Though not quite his debut there, the Atlantic
sketches are regarded as Twain's entry to the East Coast literary
establishment. Immediately pirated by the major newspapers, they also helped
consolidate Twain's fame across the U.S., as they did across England when
published there in 1877 as Mark Twain's
Mississippi (a detail from the cover appears at left).
The "Old Times"
sketches also consolidated Twain's lasting relationship with Atlantic editor William Dean Howells. In
My Mark Twain (1910), Howells claims
that, in fact, the clubbish Boston-New York literary crowd never really warmed
to his friend. "I cannot say just why Clemens seemed not to hit the favor
of our community of scribes and scholars," confides Howells, "…but it
is certain he did not, and I had better say so."
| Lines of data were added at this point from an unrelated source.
(** The stepper classes over the point-mass world. *)
Definition PositionVerlet : Steppers.StepperClass T World :=
  Steppers.PositionVerlet.class (Blocks := PointMass.blocks (T := T)).
Definition PEFRL : Steppers.StepperClass T World :=
  Steppers.PEFRL.class (Blocks := PointMass.blocks (T := T)).

(** Two rods and one contact between them, declared by object. *)
Definition declare_two_rods : M Sim unit :=
  append (rod 0) ;;
  append (rod 1) ;;
  c <- detect_contact_between (ByObject (rod 0)) (ByObject (rod 1)) ;;
  _Contact_using c NoContact (lit 5 (-1)) ;;
  ret tt.

Definition two_rods : Sim := snd (declare_two_rods new_simulator).
Definition two_rods_finalized : Sim := snd (finalize two_rods).

(** A body at rest at the origin and a body moving at unit speed. *)
Definition at_rest : PointMass.Body T :=
  {| PointMass.position := lit 0 0; PointMass.velocity := lit 0 0;
     PointMass.internal_force := lit 0 0; PointMass.external_force := lit 0 0 |}.
Definition moving : PointMass.Body T :=
  {| PointMass.position := lit 0 0; PointMass.velocity := lit 1 0;
     PointMass.internal_force := lit 0 0; PointMass.external_force := lit 0 0 |}.

(** The bodies of the two rods and of their block. *)
Definition three_bodies : World := [at_rest; at_rest; moving].

(** A body at rest on which a unit external force has been accumulated,
    and the bodies of the two rods and of their block when it is the
    block that carries the force. *)
Definition loaded : PointMass.Body T :=
  {| PointMass.position := lit 0 0; PointMass.velocity := lit 0 0;
     PointMass.internal_force := lit 0 0; PointMass.external_force := lit 1 0 |}.
Definition loaded_block : World := [at_rest; at_rest; loaded].

(** Two declarations; [using] is never called on the second. *)
Definition declare_second_without_using : M Sim unit :=
  append (rod 0) ;;
  append (rod 1) ;;
  c <- detect_contact_between (ByObject (rod 0)) (ByObject (rod 1)) ;;
  _Contact_using c NoContact (lit 5 (-1)) ;;
  detect_contact_between (ByObject (rod 1)) (ByObject (rod 0)) ;;
  ret tt.

Definition second_without_using : Sim :=
  snd (declare_second_without_using new_simulator).

(** Two declarations, both with a contact class. *)
Definition declare_two_contacts : M Sim unit :=
  append (rod 0) ;;
  append (rod 1) ;;
  c <- detect_contact_between (ByObject (rod 0)) (ByObject (rod 1)) ;;
  _Contact_using c NoContact (lit 5 (-1)) ;;
  c' <- detect_contact_between (ByObject (rod 1)) (ByObject (rod 0)) ;;
  _Contact_using c' NoContact (lit 5 (-1)) ;;
  ret tt.

Definition two_contacts : Sim := snd (declare_two_contacts new_simulator).

(** Two rods with a constraint and a forcing on the first rod, a contact
    between the two, and a callback on the second rod, in a simulator
    that mixes in all four modules. *)
Definition declare_all_features : M Sim unit :=
  append (rod 0) ;;
  append (rod 1) ;;
  k <- constrain (ByObject (rod 0)) ;;
  _Feature_using k 0 ;;
  f <- add_forcing_to (ByObject (rod 0)) ;;
  _Feature_using f 1 ;;
  c <- detect_contact_between (ByObject (rod 0)) (ByObject (rod 1)) ;;
  _Contact_using c NoContact (lit 5 (-1)) ;;
  b <- callback_of (ByObject (rod 1)) ;;
  _Feature_using b 0 ;;
  ret tt.

Definition all_features : Sim :=
  snd (declare_all_features (__init___with_modules FullSimulatorClass)).
Definition all_features_finalized : Sim := snd (finalize all_features).

(** After finalize, the first position of the two rods is assigned a
    third rod (the block has identity 2). *)
Definition first_rod_replaced : Sim :=
  snd (__setitem__ 0 (rod 3) two_rods_finalized).

(** The bodies of rod 0, rod 1, the block and rod 3, all at rest. *)
Definition four_bodies : World := [at_rest; at_rest; at_rest; at_rest].

(** A free point mass at [x] with velocity [v]: no internal force, no
    external force, so no acceleration. *)
Definition free_mass (x v : T) : PointMass.Body T :=
  {| PointMass.position := x; PointMass.velocity := v;
     PointMass.internal_force := lit 0 0; PointMass.external_force := lit 0 0 |}.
The rejection was puzzling
for Twain also, no more so than after his most celebrated shunning, an 1877
banquet in honor of John Greenleaf Whittier's seventieth birthday. Because "Old
Times" and then Tom Sawyer had
Twain riding a wave of international fame, he had been asked to speak at the
prestigious affair, attended by such other great and triple-named as Ralph
Waldo Emerson, Oliver Wendell Holmes, and Henry Wadsworth Longfellow. This was
a literary Mount Rushmore into which Samuel Langhorne Clemens no doubt hoped to
carve a place. But it was also the sort of event that brought out Mark Twain's
idol-toppling spirit.
The yarn Twain decided to
spin describes the stormy night he was forced to seek refuge in an old
prospector's lonely log cabin. The prospector reveals that just the night
before Emerson, Holmes, and Longfellow had also come by, and their drinking,
card-playing, and pompous self-quoting had stretched his frontier hospitality
to the breaking point:
…However,
I started to get out my bacon and beans, when Mr. Emerson came and looked on a
while, and then he takes me aside by the button-hole and says:
"Give
me agates for my meat;
Give
me cantharides to eat;
From
air and ocean bring me foods,
From
all zones and altitudes."
Says
I, "Mr. Emerson, if you'll excuse me, this ain't no hotel." You see
it sort of riled me; I wasn't used to the ways of littery swells.
When Longfellow steps in,
chanting from "The Song of Hiawatha," he also gets the hook:
"Begging your pardon, Mr. Longfellow, if you'll be so kind as to hold your
yawp for about five minutes and let me get this grub ready, you'll do me
proud." After a full night of Emerson, Holmes, and Longfellow trying to
out-drink and out-rhyme each other, and now Twain threatening more of the same,
the prospector decides to pull up stakes: "I'm agoing to move—I ain't
suited to a literary atmosphere."
The newspapers, Howells,
and many guests reported that Twain's irreverence was received in open-mouthed,
plate-staring silence by all present. Years later Twain was still amazed
"that they didn't shout with laughter, and those deities the loudest of
them all."
Steve King contributes Daybook to the Barnes & Noble Review and teaches in the English Department of Memorial University in St. John's, Newfoundland. His literary daybook began as a radio series syndicated nationally in Canada. He can be found online at http://www.todayinliterature.com.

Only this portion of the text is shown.